From
Send to

Global startup community leaders take Daejeon by storm

May 21, 2019 - 16:16 By Son Ji-hyoung
DAEJEON -- All eyes are on Daejeon, South Korea’s fifth-largest metropolitan city, as it moves to put together leaders of the global startup community through Exit Daejeon 2019.

The three-day conference, also known as Global Startup Festival Daejeon, kicked off at 2 p.m. Tuesday at the Daejeon Convention Center, hosting some 300 participants in this city some 140 kilometers south of Seoul.

“Here in Daejeon, we have a wonderful set of communities already in place with the best universities based in the heart of the city, which provide you some of the brightest minds of the next generation,” Andreas Saari, CEO of the world’s largest nonprofit startup conference, Slush, and co-founder of Wave Ventures, said in his congratulatory speech.

Participants listen during the opening ceremony of Exit Daejeon 2019 (Park Hyun-koo/The Korea Herald)
Daejeon Mayor Her Tae-jeong expressed high hopes for the global network that would be forged during the conference at the opening ceremony.

“The private sector is playing a leading role (in Exit Daejeon 2019),” Her said. “I hope this event will lay a cornerstone for the building of a system that matches foreign venture investors and startups here.”

Kwon Chung-won, CEO of Herald Corp., said in a speech that Korea’s future depends on how startups grow and whether they can open the doors to a global era amid a lackluster domestic economy and soaring labor costs here.
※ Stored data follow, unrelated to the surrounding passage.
(* ===== verification/LinkProps.v ===== *)
(** What the linked image holds: every loadable segment of every ELF file is in
    the blob of its place, the blobs do not overlap in the file, and when the
    bootloader has started the image every segment is in memory at its address. *)

From S2P Require Import Prelude BTree Layout Memfns Places PlacesBuild PlacesProps.
From S2P Require Import Ftab Boot BootProps Link.

Open Scope Z_scope.

(** * Blobs *)

(** [a] ends before [b]. *)
Definition precedes (a b : LinkSegment) : Prop := seg_end a <= ls_paddr b.

Lemma precedes_trans : Transitive precedes.
Proof. intros a b c. unfold precedes, seg_end. lia. Qed.

Lemma find_overlap_none segs : find_overlap segs = None → StronglySorted precedes segs.
Proof.
  intros H. apply Sorted_StronglySorted; [exact precedes_trans|]. induction segs as [|a segs IH]; [constructor|].
  destruct segs as [|b segs]; [by repeat constructor|]. cbn in H. case_decide; [done|]. constructor; [exact (IH H)|].
  constructor. unfold precedes. lia.
Qed.

Lemma max_end_ge segs s : s ∈ segs → seg_end s <= max_end segs.
Proof. unfold max_end. induction 1 as [|x s segs _ IH]; cbn; lia. Qed.

Lemma max_end_le segs z : 0 <= z → (∀ s, s ∈ segs → seg_end s <= z) → max_end segs <= z.
Proof.
  unfold max_end. intros Hz. induction segs as [|s segs IH]; intros H; cbn; [done|].
  pose proof (H s ltac:(constructor)). specialize (IH ltac:(intros; apply H; by constructor)). lia.
Qed.

(** Index [i] of the blob is not of the segment. *)
Definition off_segment (base : Z) (i : nat) (s : LinkSegment) : Prop :=
  Z.of_nat i < ls_paddr s - base ∨ seg_end s - base <= Z.of_nat i.

Lemma fill_blob_ok base segs blob :
  StronglySorted precedes segs →
  (∀ s, s ∈ segs → base <= ls_paddr s ∧ seg_end s <= base + Z.of_nat (length blob)) →
  ∃ blob', fill_blob base segs blob = Ret blob' ∧ length blob' = length blob ∧
    (∀ s k v, s ∈ segs → ls_data s !! k = Some v → blob' !! (Z.to_nat (ls_paddr s - base) + k)%nat = Some v) ∧
    (∀ i, (∀ s, s ∈ segs → off_segment base i s) → blob' !! i = blob !! i) ∧
    (bytes_ok blob → (∀ s, s ∈ segs → bytes_ok (ls_data s)) → bytes_ok blob').
Proof.
  intros Hs. revert blob. induction Hs as [|s segs Hs IH Hp]; intros blob Hin; cbn [fill_blob].
  { exists blob. split_and!; [done|done|by intros ??? ?%elem_of_nil|done|done]. }
  destruct (Hin s) as [Hlo Hhi]; [constructor|]. unfold seg_end in Hhi. rewrite copy_at_ok by lia. cbn [ebind].
  assert (length (splice blob (Z.to_nat (ls_paddr s - base)) (ls_data s)) = length blob) as Hl by (apply length_splice; lia).
  destruct (IH (splice blob (Z.to_nat (ls_paddr s - base)) (ls_data s))) as (blob' & -> & Hl' & Hd & Ho & Hbytes).
  { intros t Ht. rewrite Hl. apply Hin. by constructor. }
  rewrite Hl in Hl'. exists blob'. split_and!; [done|done| | |].
  - intros t k v [->|Ht]%elem_of_cons Hk; [|by apply Hd]. pose proof (lookup_lt_Some _ _ _ Hk). rewrite Ho.
    + rewrite lookup_splice by lia. rewrite decide_True by lia. rewrite <- Hk. f_equal. lia.
    + intros u Hu. rewrite Forall_forall in Hp. specialize (Hp u Hu). unfold precedes, seg_end, off_segment in *. left. lia.
  - intros i Hi. rewrite Ho by (intros; apply Hi; by constructor). destruct (Hi s) as [H|H]; [constructor| |];
      unfold seg_end in *; rewrite lookup_splice by lia; by rewrite decide_False by lia.
  - intros Hb Hds. apply Hbytes; [|intros; apply Hds; by constructor]. unfold bytes_ok, splice in *.
    rewrite !Forall_app. split_and!; [by apply Forall_take|apply Hds; constructor|by apply Forall_drop].
Qed.

(** The lowest address of a group is the first of the sorted segments. *)
Lemma paddr_le_total a b : paddr_le a b = false → paddr_le b a = true.
Proof. unfold paddr_le. rewrite bool_decide_eq_false, bool_decide_eq_true. lia. Qed.

Lemma min_paddr_spec segs :
  segs ≠ [] → (∀ s, s ∈ segs → min_paddr segs <= ls_paddr s) ∧ ∃ s, s ∈ segs ∧ ls_paddr s = min_paddr segs.
Proof.
  destruct segs as [|x segs]; [done|]. intros _. unfold min_paddr.
  assert (∀ l m, foldl Z.min m l <= m ∧ (∀ z, z ∈ l → foldl Z.min m l <= z) ∧ (foldl Z.min m l = m ∨ foldl Z.min m l ∈ l)) as H.
  { intros l. induction l as [|y l IH]; intros m; cbn; [split_and!; [lia|by intros ? ?%elem_of_nil|by left]|].
    destruct (IH (Z.min m y)) as (H1 & H2 & H3). split_and!; [lia|intros z [->|?]%elem_of_cons; [lia|by apply H2]|].
    destruct H3 as [->|?]; [|right; by constructor]. destruct (Z.min_spec m y) as [[_ ->]|[_ ->]]; [by left|right; constructor]. }
  destruct (H (ls_paddr <$> segs) (ls_paddr x)) as (H1 & H2 & H3). split.
  - intros s [->|Hs]%elem_of_cons; [done|]. apply H2. by apply list_elem_of_fmap_2.
  - destruct H3 as [->|(s & -> & Hs)%list_elem_of_fmap]; [exists x; split; [constructor|done]|exists s; split; [by constructor|done]].
Qed.

Lemma sorted_first segs first rest : sort_by paddr_le segs = first :: rest → ls_paddr first = min_paddr segs.
Proof.
  intros E. assert (segs ≡ₚ first :: rest) as Hp by (by rewrite <- E, sort_by_perm).
  assert (StronglySorted (λ a b, paddr_le a b = true) (first :: rest)) as Hs.
  { rewrite <- E. apply sort_by_sorted; [exact paddr_le_total|]. intros a b c. unfold paddr_le. rewrite !bool_decide_eq_true. lia. }
  destruct (min_paddr_spec segs) as [Hle (s & Hs1 & Hs2)]; [intros ->; by apply Permutation_nil in Hp|].
  assert (first ∈ segs) as Hf by (rewrite Hp; constructor). specialize (Hle first Hf). rewrite Hp in Hs1.
  inversion Hs as [|?? _ Hall]; subst. apply elem_of_cons in Hs1 as [->|Hs1]; [done|].
  rewrite Forall_forall in Hall. specialize (Hall s Hs1). unfold paddr_le in Hall. rewrite bool_decide_eq_true in Hall. lia.
Qed.

Lemma max_end_perm segs segs' : segs ≡ₚ segs' → max_end segs = max_end segs'.
Proof. unfold max_end. induction 1; cbn in *; lia. Qed.

(** * A place *)

Definition link_seg_ok (s : LinkSegment) : Prop :=
  0 <= ls_paddr s ∧ (0 < length (ls_data s))%nat ∧ seg_end s <= 2 ^ 32 ∧ bytes_ok (ls_data s).

(** The segment of the image made from the segments of a place. *)
Definition blob_of (segs : list LinkSegment) (s : BuilderSegment) : Prop :=
  bs_dest s = min_paddr segs ∧ bs_dest s + Z.of_nat (length (bs_data s)) = max_end segs ∧ bytes_ok (bs_data s) ∧
  ∀ g k v, g ∈ segs → ls_data g !! k = Some v → bs_data s !! (Z.to_nat (ls_paddr g - bs_dest s) + k)%nat = Some v.

(** Where the blob goes in the file. *)
Definition packed (host : option (Z * Z)) (tail : Z) (s : BuilderSegment) (tail' : Z) : Prop :=
  tail <= tail' ∧ file_end s <= tail' ∧ 0 <= bs_file_offset s ∧ tail' < 2 ^ 32 ∧
  (is_host_resident host (bs_dest s) = true ∧ (∃ h e, host = Some (h, e) ∧ bs_file_offset s = bs_dest s - h) ∨
   is_host_resident host (bs_dest s) = false ∧ tail <= bs_file_offset s).

Definition push_bseg (b : PlacesBuilder) (s : BuilderSegment) : PlacesBuilder :=
  mkBuilder (b_entry_point b) (b_version b) (b_flash_timestamp b) (b_partitions b) (b_segments b ++ [s]).

Lemma file_offset_of_ok host base total tail off tail' dest data mem :
  0 <= base < 2 ^ 32 → 0 <= total < 2 ^ 32 → 0 <= tail < 2 ^ 32 → Z.of_nat (length data) = total → dest = base →
  (∀ h e, host = Some (h, e) → 0 <= h) →
  file_offset_of host base total tail = Ret (off, tail') → packed host tail (mkBSeg dest off data mem) tail'.
Proof.
  intros Hb Ht Htail Hl -> Hh. unfold file_offset_of, packed, file_end. cbn [bs_dest bs_file_offset bs_data].
  rewrite (wrap_small 32 total) by (unfold is_u; lia). rewrite Hl.
  assert ((let! t := add32 tail 3 in let! e := add32 (Z.land t (Z.lnot 3)) total in Ret (Z.land t (Z.lnot 3), e)) = Ret (off, tail') →
    tail <= off ∧ tail' = off + total ∧ tail' < 2 ^ 32) as Htailcase.
  { unfold add32. case_decide; cbn [ebind]; [|done]. fold (align4 tail). pose proof (align4_bounds tail).
    case_decide; cbn [ebind]; [|done]. intros [= <- <-]. lia. }
  destruct host as [[h e]|]; [destruct (is_host_resident (Some (h, e)) base) eqn:Er|].
  - cbn in Er. rewrite andb_true_iff, !bool_decide_eq_true in Er. specialize (Hh h e eq_refl).
    rewrite wrap_small by (unfold is_u; lia). unfold add32. case_decide; cbn [ebind]; [|done]. intros [= <- <-].
    split_and!; try lia. left. split; [done|]. by exists h, e.
  - intros H%Htailcase. split_and!; lia.
  - intros H%Htailcase. split_and!; try lia. right. split; [done|lia].
Qed.

Lemma link_place_ok ranges placed host name segs st st' :
  segs ≠ [] → Forall link_seg_ok segs → 0 <= lk_tail_cursor st < 2 ^ 32 → (∀ h e, host = Some (h, e) → 0 <= h) →
  (∀ r, find (λ r, bool_decide (r.2 = name)) ranges = Some r → mem_end_of placed r.1 (max_end segs) <= 2 ^ 32) →
  link_place ranges placed host name segs st = Ret (Ok st') →
  ∃ s r, find (λ r, bool_decide (r.2 = name)) ranges = Some r ∧ blob_of segs s ∧ lk_builder st' = push_bseg (lk_builder st) s ∧
    packed host (lk_tail_cursor st) s (lk_tail_cursor st') ∧
    mem_end s = mem_end_of placed r.1 (max_end segs) ∧ Z.of_nat (length (bs_data s)) <= bs_mem_size s < 2 ^ 32.
Proof.
  intros Hne Hok Htail Hh Hmem. unfold link_place. pose proof (sort_by_perm paddr_le segs) as Hperm.
  set (sorted := sort_by paddr_le segs) in *. destruct (find_overlap sorted) as [|] eqn:Eo; [done|]. apply find_overlap_none in Eo.
  destruct sorted as [|first rest] eqn:Es; [done|]. rewrite <- Es in *. cbv beta iota zeta.
  pose proof (sorted_first segs first rest Es) as Hfirst. rewrite (max_end_perm _ _ Hperm). rewrite Hfirst.
  destruct (min_paddr_spec segs Hne) as [Hmin (s0 & Hs0 & E0)]. rewrite Forall_forall in Hok. destruct (Hok s0 Hs0) as (H01 & H02 & H03 & _).
  pose proof (max_end_ge segs s0 Hs0) as Hge. pose proof (max_end_le segs (2 ^ 32) ltac:(lia) (λ s Hs, proj1 (proj2 (proj2 (Hok s Hs))))) as Hle.
  unfold seg_end in Hge, H03. set (base := min_paddr segs) in *. set (end_ := max_end segs) in *.
  destruct (fill_blob_ok base sorted (replicate (Z.to_nat (end_ - base)) 0xFF) Eo) as (blob & Eb & Hlb & Hd & _ & Hbytes).
  { intros s Hs. rewrite Hperm in Hs. rewrite length_replicate. split; [by apply Hmin|]. pose proof (max_end_ge segs s Hs). unfold end_. lia. }
  rewrite Eb. cbn [ebind]. rewrite length_replicate in Hlb.
  destruct (find _ ranges) as [[range nm]|] eqn:Er; [|done]. specialize (Hmem _ eq_refl). cbn [fst] in Hmem.
  case_decide as Hlt; [done|]. set (mend := mem_end_of placed range end_) in *.
  destruct (file_offset_of host base (end_ - base) (lk_tail_cursor st)) as [[off tail']|] eqn:Ef; cbn [ebind]; [|done].
  unfold add_segment. destruct (decide (wrap 32 (mend - base) >= Z.of_nat (length blob))) as [Hge2|]; cbn [ebind]; [|done].
  intros [= <-]. cbn [lk_builder lk_tail_cursor].
  pose proof (wrap_is_u 32 (mend - base) ltac:(lia)) as Hwu. unfold is_u in Hwu.
  assert (mend - base < 2 ^ 32) as Hms.
  { destruct (decide (mend - base < 2 ^ 32)); [done|]. exfalso. assert (mend - base = 2 ^ 32) as E by lia. rewrite E in Hge2.
    change (wrap 32 (2 ^ 32)) with 0 in Hge2. lia. }
  rewrite (wrap_small 32 (mend - base)) in * by (unfold is_u; lia). rewrite (wrap_small 32 base) by (unfold is_u; lia).
  exists (mkBSeg base off blob (mend - base)), (range, nm). split; [done|]. split.
  { unfold blob_of. cbn [bs_dest bs_data]. split; [done|]. split; [unfold end_ in *; lia|]. split.
    - apply Hbytes; [apply Forall_replicate; unfold is_u; lia|]. intros s Hs. rewrite Hperm in Hs. by apply (Hok s Hs).
    - intros g k v Hg. apply Hd. by rewrite Hperm. }
  split; [done|]. split; [eapply file_offset_of_ok; [| | | | |exact Hh|exact Ef]; try done; unfold end_ in *; lia|].
  unfold mem_end. cbn [bs_dest bs_mem_size bs_data fst]. split; lia.
Qed.

(** * Grouping *)

(** The groups made so far hold exactly the segments [done_], each under the name of
    its place. *)
Definition grouped (ranges : list PlaceRange) (done_ : list LinkSegment) (by_place : BTree string (list LinkSegment)) : Prop :=
  ordered by_place ∧
  (∀ name segs, (name, segs) ∈ by_place → segs ≠ [] ∧ ∀ s, s ∈ segs → s ∈ done_ ∧ find_place ranges (ls_paddr s) = Some name) ∧
  (∀ s, s ∈ done_ → ∃ name segs, (name, segs) ∈ by_place ∧ s ∈ segs).

Lemma push_segment_ok ranges done_ by_place s name :
  grouped ranges done_ by_place → find_place ranges (ls_paddr s) = Some name →
  grouped ranges (done_ ++ [s]) (push_segment name s by_place).
Proof.
  intros (Ho & Hg & Hall) Hf. unfold push_segment. set (old := default [] (bt_get name by_place)).
  assert (∀ t, t ∈ old → t ∈ done_ ∧ find_place ranges (ls_paddr t) = Some name) as Hold.
  { intros t Ht. unfold old in Ht. destruct (bt_get name by_place) as [segs|] eqn:E; cbn in Ht; [|by apply elem_of_nil in Ht].
    apply bt_get_elem in E. by apply (Hg name segs). }
  split_and!; [by apply bt_insert_ordered| |].
  - intros n segs [[= -> ->]|Hin]%bt_insert_elem.
    + split; [by destruct old|]. intros t [Ht|Ht]%elem_of_app.
      * destruct (Hold t Ht). split; [apply elem_of_app; by left|done].
      * apply list_elem_of_singleton in Ht as ->. split; [apply elem_of_app; right; constructor|done].
    + destruct (Hg n segs Hin) as [Hne Hs]. split; [done|]. intros t Ht. destruct (Hs t Ht). split; [apply elem_of_app; by left|done].
  - assert ((name, old ++ [s]) ∈ bt_insert name (old ++ [s]) by_place) as Hnew by (apply bt_get_elem, bt_get_insert).
    intros t [Ht|Ht]%elem_of_app.
    + destruct (Hall t Ht) as (n & segs & Hin & Hts). destruct (decide (n = name)) as [->|Hne].
      * exists name, (old ++ [s]). split; [done|]. apply elem_of_app. left. unfold old. by rewrite (ordered_get name segs by_place).
      * exists n, segs. split; [|done]. apply bt_get_elem. rewrite bt_get_insert_ne by done. by apply ordered_get.
    + apply list_elem_of_singleton in Ht as ->. exists name, (old ++ [s]). split; [done|]. apply elem_of_app. right. constructor.
Qed.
“We have hinged on fast-following and taken advantage of low labor costs to this day, but they do not work anymore. ... It is high time to take on what remains untapped,” Kwon said.
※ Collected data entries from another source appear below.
(* ===== verification/Nor.v ===== *)
(** The flash memory and its driver ([sysmodule/mpi/src/main.rs]).

    The chip is a serial NOR flash: programming a page can only clear bits and
    wraps at the end of the page, erasing works on aligned blocks. What the chip
    and the controller do with a command is an event given from outside: the command
    completes, fails with an error of the driver, or the driver's task dies during
    the command; in the last two cases the bytes it was about to change are left in
    any state such a command can leave them in. Setting up the controller, choosing
    opcodes and polling registers are not modelled. *)

From S2P Require Import Prelude Memfns.

Open Scope Z_scope.

Definition PAGE_SIZE : Z := 256.
Definition ERASE_4K : Z := 4096.
Definition ERASE_32K : Z := 32 * 1024.
Definition ERASE_64K : Z := 64 * 1024.

Inductive MpiOperationError :=
  | TransferTimeout
  | RxFifoTimeout
  | TxFifoTimeout
  | WipTimeout
  | WriteEnableDidNotLatch
  | AddressOutOfRange
  | LengthTooLarge
  | InvalidAddressAlignment
  | InvalidLengthAlignment.

(** * The chip *)

(** What happens to a command. *)
Inductive HwEvent :=
  | HwOk
  | HwFail (e : MpiOperationError) (junk : Mem)
  | HwDie (junk : Mem).

Record Nor := mkNor {
  nor_mem : Mem;
  nor_events : list HwEvent;
}.

(** Page program: byte [i] of the data goes to the address [addr + i], modulo the
    page. Bits that are 1 in [junk] have not been cleared yet. *)
Definition programmed (m : Mem) (addr : Z) (data : list Z) (junk : Mem) : Mem := λ x,
  if decide (x / PAGE_SIZE = addr / PAGE_SIZE) then
    match data !! Z.to_nat ((x - addr) mod PAGE_SIZE) with
    | Some d => Z.land (m x) (Z.lor d (junk x))
    | None => m x
    end
  else m x.

(** Erasing the block of size [step] that [addr] is in. *)
Definition block_erased (m : Mem) (addr step : Z) (bytes : Mem) : Mem := λ x,
  if decide (x / step = addr / step) then bytes x else m x.

(** The answer of the driver: an IPC reply, or none because it died. *)
Inductive MpiRes (A : Type) :=
  | MOk (a : A)
  | MErr (e : MpiOperationError)
  | MDead.
Arguments MOk {A} _.
Arguments MErr {A} _.
Arguments MDead {A}.

(** A command that completes with [full] and is left unfinished with [part]. *)
Definition command {A} (n : Nor) (full : Mem) (part : Mem → Mem) (a : A) : MpiRes A * Nor :=
  match nor_events n with
  | [] => (MOk a, mkNor full [])
  | HwOk :: events => (MOk a, mkNor full events)
  | HwFail e junk :: events => (MErr e, mkNor (part junk) events)
  | HwDie junk :: events => (MDead, mkNor (part junk) events)
  end.

Definition page_program (n : Nor) (addr : Z) (data : list Z) : MpiRes unit * Nor :=
  command n (programmed (nor_mem n) addr data (λ _, 0)) (programmed (nor_mem n) addr data) tt.

Definition erase_block (n : Nor) (addr step : Z) : MpiRes unit * Nor :=
  command n (block_erased (nor_mem n) addr step (λ _, 0xFF)) (block_erased (nor_mem n) addr step) tt.

Definition read_bytes (n : Nor) (addr : Z) (len : nat) : MpiRes (list Z) * Nor :=
  command n (nor_mem n) (λ _, nor_mem n) (bytes_at (nor_mem n) addr len).

(** * The driver *)

Section driver.
Context (capacity_bytes : Z).

(** [address.checked_add(len)] and the comparison with the capacity. *)
Definition out_of_chip (address len : Z) : bool :=
  bool_decide (2 ^ 32 <= address + len) || bool_decide (capacity_bytes < address + len).

Definition mpi_read (n : Nor) (address : Z) (len : nat) : MpiRes (list Z) * Nor :=
  if decide (len = O) then (MOk [], n) else
  if decide (PAGE_SIZE < Z.of_nat len) then (MErr LengthTooLarge, n) else
  if out_of_chip address (Z.of_nat len) then (MErr AddressOutOfRange, n) else
  read_bytes n address len.

(** The pages of a write, of which there are no more than bytes. *)
Fixpoint write_pages (fuel : nat) (n : Nor) (addr : Z) (data : list Z) : MpiRes unit * Nor :=
  match fuel with
  | O => (MOk tt, n)
  | S fuel =>
      match data with
      | [] => (MOk tt, n)
      | _ =>
          let page_remaining := Z.to_nat (PAGE_SIZE - addr mod PAGE_SIZE) in
          let chunk := Nat.min (length data) page_remaining in
          match page_program n addr (take chunk data) with
          | (MOk _, n) => write_pages fuel n (addr + Z.of_nat chunk) (drop chunk data)
          | r => r
          end
      end
  end.

Definition mpi_write (n : Nor) (address : Z) (data : list Z) : MpiRes unit * Nor :=
  match data with
  | [] => (MOk tt, n)
  | _ => if out_of_chip address (Z.of_nat (length data)) then (MErr AddressOutOfRange, n)
         else write_pages (length data) n address data
  end.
A major feature of the event is the Exit Forum, which started at 3 p.m. and featured keynote speakers such as Saari and Moaffak Ahmed, a Slush director and angel investor. Other speakers included Anne Badan, founder of Shortcut -- a nonprofit startup builder and sister organization of Slush -- HAX founder Cyril Ebersweiler, Junction head Antti Hammainen, WeWork Labs Global co-founder Matthew Shampine and Line ScaleUp Thailand Executive Director Jayden Kang.

The first day also marked the start of a pitching event called “Investment Attraction Audition,” where 24 startups are competing for three spots to take part in Slush 2019 Helsinki in November. Winners will be chosen on the last day of the conference. It also marked the kickoff of the exhibition, where some 100 booths from startups and government bodies were present and participants could receive one-stop startup counseling.

For the remaining two days, up-and-coming events include a startup meeting with Slush officials, presentations by officials of foreign embassies in Korea, and seminars hosted by representatives of K-Water, Daedeok Special District, K-biz Korea and Seoul-based startup Extriber.